C’est ce qu’indique un extrait de rôle de la cour constitutionnelle qui tient au dénouement de cette affaire où l’Etat congolais se plaint d’avoir injecté plus de 200 millions USD pour la construction d’un parc Agro industriel à Bukanga Lonzo dans la province du Kwango, sans y tirer le moindre gain.
L’on se souviendra qu’après le meli mélo au tour des juridictions habilitées à juger un l’ancien premier ministre Augustin Matata pour des faits datant de l’époque où il était Premier Ministre, finalement c’est la cour constitutionnelle qui s’est saisie de l’affaire pour tirer au clair, ce dossier.
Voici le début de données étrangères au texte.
(* ===== verification/Stack.v ===== *)
(** * The stacked codecs

    A frame is built by encoding a transport packet, the IPv4 packet around it and the Ethernet frame around that, each
    into a buffer of its own, and is taken apart in the opposite order.  The link and network layers are
    used through [Framing], the transports through [Transport]; the instances discharge the laws. *)

From S2P Require Import Prelude Packet Ethernet Ipv4 Icmp Udp TcpSegment.

(** A codec whose checksum may cover the two network addresses. *)
Class Transport {T : Type}
    (encode : T -> list Z -> list Z -> list Z -> result PacketError (nat * list Z))
    (decode : list Z -> list Z -> list Z -> result PacketError T) := {
  tr_ok : T -> Prop;
  tr_wire : list Z -> list Z -> T -> list Z;
  tr_bytes : forall s d t, arr 4 s -> arr 4 d -> tr_ok t -> bytes (tr_wire s d t);
  tr_encode : forall s d t out, arr 4 s -> arr 4 d -> tr_ok t -> (length (tr_wire s d t) <= length out)%nat ->
    encode t s d out = Ok (length (tr_wire s d t), tr_wire s d t ++ drop (length (tr_wire s d t)) out);
  tr_decode : forall s d t, arr 4 s -> arr 4 d -> tr_ok t -> decode s d (tr_wire s d t) = Ok t;
}.

Section Frames.
Context {T : Type} {encode : T -> list Z -> list Z -> list Z -> result PacketError (nat * list Z)}
  {decode : list Z -> list Z -> list Z -> result PacketError T} `{TR : !Transport encode decode}.

(** Encode through three buffers; the used part of each is the payload of the next. *)
Definition send_frame (eth : EthernetHeader) (ip : Ipv4Header) (t : T) (b1 b2 b3 : list Z) : result PacketError (list Z) :=
  let? (n1, b1) := encode t (ip_source ip) (ip_destination ip) b1 in
  let? (n2, b2) := Ipv4Header_encode ip (take n1 b1) b2 in
  let? (n3, b3) := EthernetHeader_encode eth (take n2 b2) b3 in
  Ok (take n3 b3).

Definition receive_frame (frame : list Z) : result PacketError (EthernetHeader * Ipv4Header * T) :=
  let? (eth, packet) := EthernetHeader_decode frame in
  let? (ip, payload) := Ipv4Header_decode packet in
  let? t := decode (ip_source ip) (ip_destination ip) payload in
  Ok (eth, ip, t).

Lemma take_written (w rest : list Z) : take (length w) (w ++ rest) = w.
Proof. apply take_app_length. Qed.

Lemma frame_roundtrip eth ip t b1 b2 b3 (w := tr_wire (ip_source ip) (ip_destination ip) t) :
  tr_ok t -> fr_ok ip w -> fr_ok eth (fr_wire ip w) -> arr 4 (ip_source ip) -> arr 4 (ip_destination ip) ->
  (length w <= length b1)%nat -> (20 + length w <= length b2)%nat -> (34 + length w <= length b3)%nat ->
  exists frame, send_frame eth ip t b1 b2 b3 = Ok frame /\ length frame = (34 + length w)%nat /\
    receive_frame frame = Ok (eth, ip, t).
Proof.
  intros Ht Hip Heth Hs Hd H1 H2 H3. unfold send_frame, receive_frame.
  rewrite tr_encode by done. fold w. rewrite take_written.
  pose proof (fr_length ip w Hip) as Hl1. pose proof (fr_length eth (fr_wire ip w) Heth) as Hl2.
  rewrite (fr_encode ip w b2 Hip) by lia. rewrite <- Hl1, take_written.
  rewrite (fr_encode eth (fr_wire ip w) b3 Heth) by lia. rewrite <- Hl2, take_written.
  eexists. split; [done |]. split; [lia |].
  rewrite (fr_decode eth _ Heth), (fr_decode ip _ Hip). unfold w. by rewrite tr_decode.
Qed.
End Frames.

Arguments send_frame {T} encode eth ip t b1 b2 b3.
Arguments receive_frame {T} decode frame.

(** ** The three transports *)

Definition echo_encode (p : EchoPacket) (s d out : list Z) : result PacketError (nat * list Z) := EchoPacket_encode p out.
Definition echo_decode (s d b : list Z) : result PacketError EchoPacket := EchoPacket_decode b.

#[export] Program Instance echo_transport : Transport echo_encode echo_decode := {|
  tr_ok p := echo_wf p /\ echo_small p;
  tr_wire _ _ p := echo_wire p;
|}.
Next Obligation. intros s d p _ _ [? _]. by apply echo_wire_bytes. Qed.
Next Obligation.
  intros s d p out _ _ [_ Hs] Hl. rewrite echo_wire_length in *. unfold echo_small in Hs. apply echo_encode_wire; widths; lia.
Qed.
Next Obligation. intros s d p _ _ [? ?]. by apply echo_decode_wire. Qed.

#[export] Program Instance udp_transport : Transport UdpDatagram_encode UdpDatagram_decode := {|
  tr_ok d := dg_wf d /\ is_u16 (Z.of_nat (udp_len d));
  tr_wire := udp_wire;
|}.
Next Obligation. intros s d p Hs Hd [(? & ? & ?) ?]. unfold udp_wire, udp_pre. solve_bytes. Qed.
Next Obligation. intros s d p out Hs Hd [? ?] Hl. rewrite udp_wire_length in *. by apply udp_encode_wire. Qed.
Next Obligation.
  intros s d p Hs Hd [? ?]. rewrite <- (app_nil_r (udp_wire s d p)). by apply udp_decode_wire.
Qed.

#[export] Program Instance tcp_transport : Transport TcpSegment_encode TcpSegment_decode := {|
  tr_ok := sg_encodable;
  tr_wire := tcp_wire;
|}.
Next Obligation.
  intros s d p Hs Hd Hok. destruct (tcp_parts_bytes p Hok). unfold tcp_wire. solve_bytes.
Qed.
Next Obligation. intros s d p out Hs Hd Hok Hl. rewrite tcp_wire_length in *. by apply tcp_encode_wire. Qed.
Next Obligation. intros s d p Hs Hd Hok. by apply tcp_decode_wire. Qed.

(** ** Claims *)

(** Headers that can carry a transport packet of [n] bytes. *)
Definition carries (eth : EthernetHeader) (ip : Ipv4Header) (n : nat) : Prop :=
  eth_wf eth /\ unicast_mac (eth_source eth) /\ ip_wf ip /\ ip_ttl ip <> 0 /\ is_u16 (20 + Z.of_nat n).

Lemma carries_frame eth ip w :
  carries eth ip (length w) -> bytes w ->
  fr_ok ip w /\ fr_ok eth (fr_wire ip w) /\ arr 4 (ip_source ip) /\ arr 4 (ip_destination ip).
Proof.
  intros (He & Hu & Hi & Ht & Hn) Hb.
  assert (fr_ok ip w) as Hip by (cbn [fr_ok ip_framing]; by split_and!).
  split; [exact Hip |]. split; [|split; apply Hi]. cbn [fr_ok eth_framing].
  split_and!; [done | done | by apply fr_bytes |]. rewrite (fr_length ip w Hip). widths. lia.
Qed.

(** C36: Whatever is sent comes out again: an ICMP echo, a UDP datagram or a TCP segment that fits one packet,
    encoded through IPv4 into an Ethernet frame in any buffers that are large enough, is decoded from that
    frame, with both headers unchanged and all checksums verified. *)
Theorem stack_roundtrip eth ip (echo : EchoPacket) (dg : UdpDatagram) (sg : TcpSegment) b1 b2 b3
    (Hecho : echo_wf echo /\ carries eth ip (8 + length (echo_payload echo)))
    (Hdg : dg_wf dg /\ carries eth ip (udp_len dg))
    (Hsg : sg_encodable sg /\ carries eth ip (tcp_len sg))
    (Hb : (65535 <= Z.of_nat (length b1) /\ 65535 <= Z.of_nat (length b2) /\ 65549 <= Z.of_nat (length b3))) :
  (exists frame, send_frame echo_encode eth ip echo b1 b2 b3 = Ok frame /\
     receive_frame echo_decode frame = Ok (eth, ip, echo)) /\
  (exists frame, send_frame UdpDatagram_encode eth ip dg b1 b2 b3 = Ok frame /\
     receive_frame UdpDatagram_decode frame = Ok (eth, ip, dg)) /\
  (exists frame, send_frame TcpSegment_encode eth ip sg b1 b2 b3 = Ok frame /\
     receive_frame TcpSegment_decode frame = Ok (eth, ip, sg)).
Proof.
  destruct Hecho as [Hwf Hce], Hdg as [Hdw Hcd], Hsg as [Hse Hct].
  assert (arr 4 (ip_source ip) /\ arr 4 (ip_destination ip)) as [Hs Hd] by (destruct Hce as (_ & _ & Hi & _); by split; apply Hi).
  pose proof Hce as (_ & _ & _ & _ & Hn1). pose proof Hcd as (_ & _ & _ & _ & Hn2). pose proof Hct as (_ & _ & _ & _ & Hn3).
  split_and!.
  - assert (tr_ok (Transport := echo_transport) echo) as Hok by (split; [done |]; unfold echo_small; widths; lia).
    destruct (carries_frame eth ip (echo_wire echo)) as (H1 & H2 & _); [by rewrite echo_wire_length | by apply echo_wire_bytes |].
    destruct (frame_roundtrip (TR := echo_transport) eth ip echo b1 b2 b3) as (f & ? & _ & ?); try done;
      cbn [tr_wire echo_transport]; rewrite ?echo_wire_length; widths; try lia. eauto.
  - assert (tr_ok (Transport := udp_transport) dg) as Hok by (split; [done |]; widths; lia).
    destruct (carries_frame eth ip (udp_wire (ip_source ip) (ip_destination ip) dg)) as (H1 & H2 & _);
      [by rewrite udp_wire_length | by apply (tr_bytes (Transport := udp_transport)) |].
    destruct (frame_roundtrip (TR := udp_transport) eth ip dg b1 b2 b3) as (f & ? & _ & ?); try done;
      cbn [tr_wire udp_transport]; rewrite ?udp_wire_length; widths; try lia. eauto.
  - destruct (carries_frame eth ip (tcp_wire (ip_source ip) (ip_destination ip) sg)) as (H1 & H2 & _);
      [by rewrite tcp_wire_length | by apply (tr_bytes (Transport := tcp_transport)) |].
    destruct (frame_roundtrip (TR := tcp_transport) eth ip sg b1 b2 b3) as (f & ? & _ & ?); try done;
      cbn [tr_wire tcp_transport]; rewrite ?tcp_wire_length; widths; try lia. eauto.
Qed.

Definition demo_eth : EthernetHeader :=
  {| eth_destination := [82; 84; 0; 18; 53; 2]; eth_source := [82; 84; 0; 18; 52; 86]; eth_ethertype := 2048 |}.
Definition demo_ip : Ipv4Header :=
  {| ip_source := [10; 0; 2; 15]; ip_destination := [10; 0; 2; 2]; ip_protocol := 17; ip_ttl := 64; ip_identification := 7 |}.

Lemma demo_carries n : Z.of_nat n <= 1000 -> carries demo_eth demo_ip n.
Proof.
  intros Hn. unfold carries. split; [|split; [|split; [|split]]].
  - split_and!; [split; [reflexivity | cbn; solve_bytes].. | cbn; widths; lia].
  - split_and!; [done | done | by exists 82].
  - split_and!; [split; [reflexivity | cbn; solve_bytes] | split; [reflexivity | cbn; solve_bytes] | cbn; widths; lia..].
  - done.
  - widths. lia.
Qed.

Definition demo_echo : EchoPacket :=
  {| echo_reply := false; echo_identifier := 1; echo_sequence := 2; echo_payload := [104; 105] |}.
Definition stack_datagram : UdpDatagram :=
  {| dg_source_port := 40000; dg_destination_port := 53; dg_payload := [1; 2; 3] |}.
Definition buffer : list Z := replicate (Z.to_nat 65549) 0.

Lemma stack_roundtrip_witness :
  (exists frame, send_frame echo_encode demo_eth demo_ip demo_echo buffer buffer buffer = Ok frame /\
     receive_frame echo_decode frame = Ok (demo_eth, demo_ip, demo_echo)) /\
  (exists frame, send_frame UdpDatagram_encode demo_eth demo_ip stack_datagram buffer buffer buffer = Ok frame /\
     receive_frame UdpDatagram_decode frame = Ok (demo_eth, demo_ip, stack_datagram)) /\
  (exists frame, send_frame TcpSegment_encode demo_eth demo_ip demo_segment buffer buffer buffer = Ok frame /\
     receive_frame TcpSegment_decode frame = Ok (demo_eth, demo_ip, demo_segment)).
Proof.
  apply (stack_roundtrip demo_eth demo_ip demo_echo stack_datagram demo_segment buffer buffer buffer).
  - split; [unfold echo_wf; cbn; split_and!; first [widths; lia | solve_bytes] | apply demo_carries; cbn; lia].
  - split; [unfold dg_wf; cbn; split_and!; first [widths; lia | solve_bytes] | apply demo_carries; cbn; lia].
  - split; [exact demo_segment_ok | apply demo_carries; cbn; lia].
  - unfold buffer. rewrite length_replicate. lia.
Defined.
Les deux premières audiences, dont la dernière à la demande des avocats de la partie accusée, la cour constitutionnelle avait accordé un délai pour la pénétration du dossier, passées, la troisième verra lundi 25 septembre, l’instruction commencer.
En dehors de Matata Ponyo, deux autres accusés comparaissent : le Sud-Africain Grobler Christo et l’ancien gouverneur de la Banque Centrale du Congo, Deogratias Mutombo Muana Nyembo. C’est donc un procès en continuation. L’Etat congolais réclame justice pour la bagatelle somme d’argent jeté pratiquement dans l’eau alors qu’elle était destinée à un investissement pour des générations présentes et futures.
Matata et ses coaccusés doivent justifier l’usage de cet argent du contribuable congolais. Le présumé détournement deviendra peut-être une réalité qui pourrait peser contre l’avenir politique du candidat président de la République, Matata Ponyo qui a été le premier à déposer sa candidature certainement pour des raisons politiques, commente un analyste.
En attendant de vivre en live, pour la troisième fois, ce duel aux couteaux, il est essentiel de souligner que les Congolais ont hâte de connaître l’issue de ce procès qui fait couler encre et salive.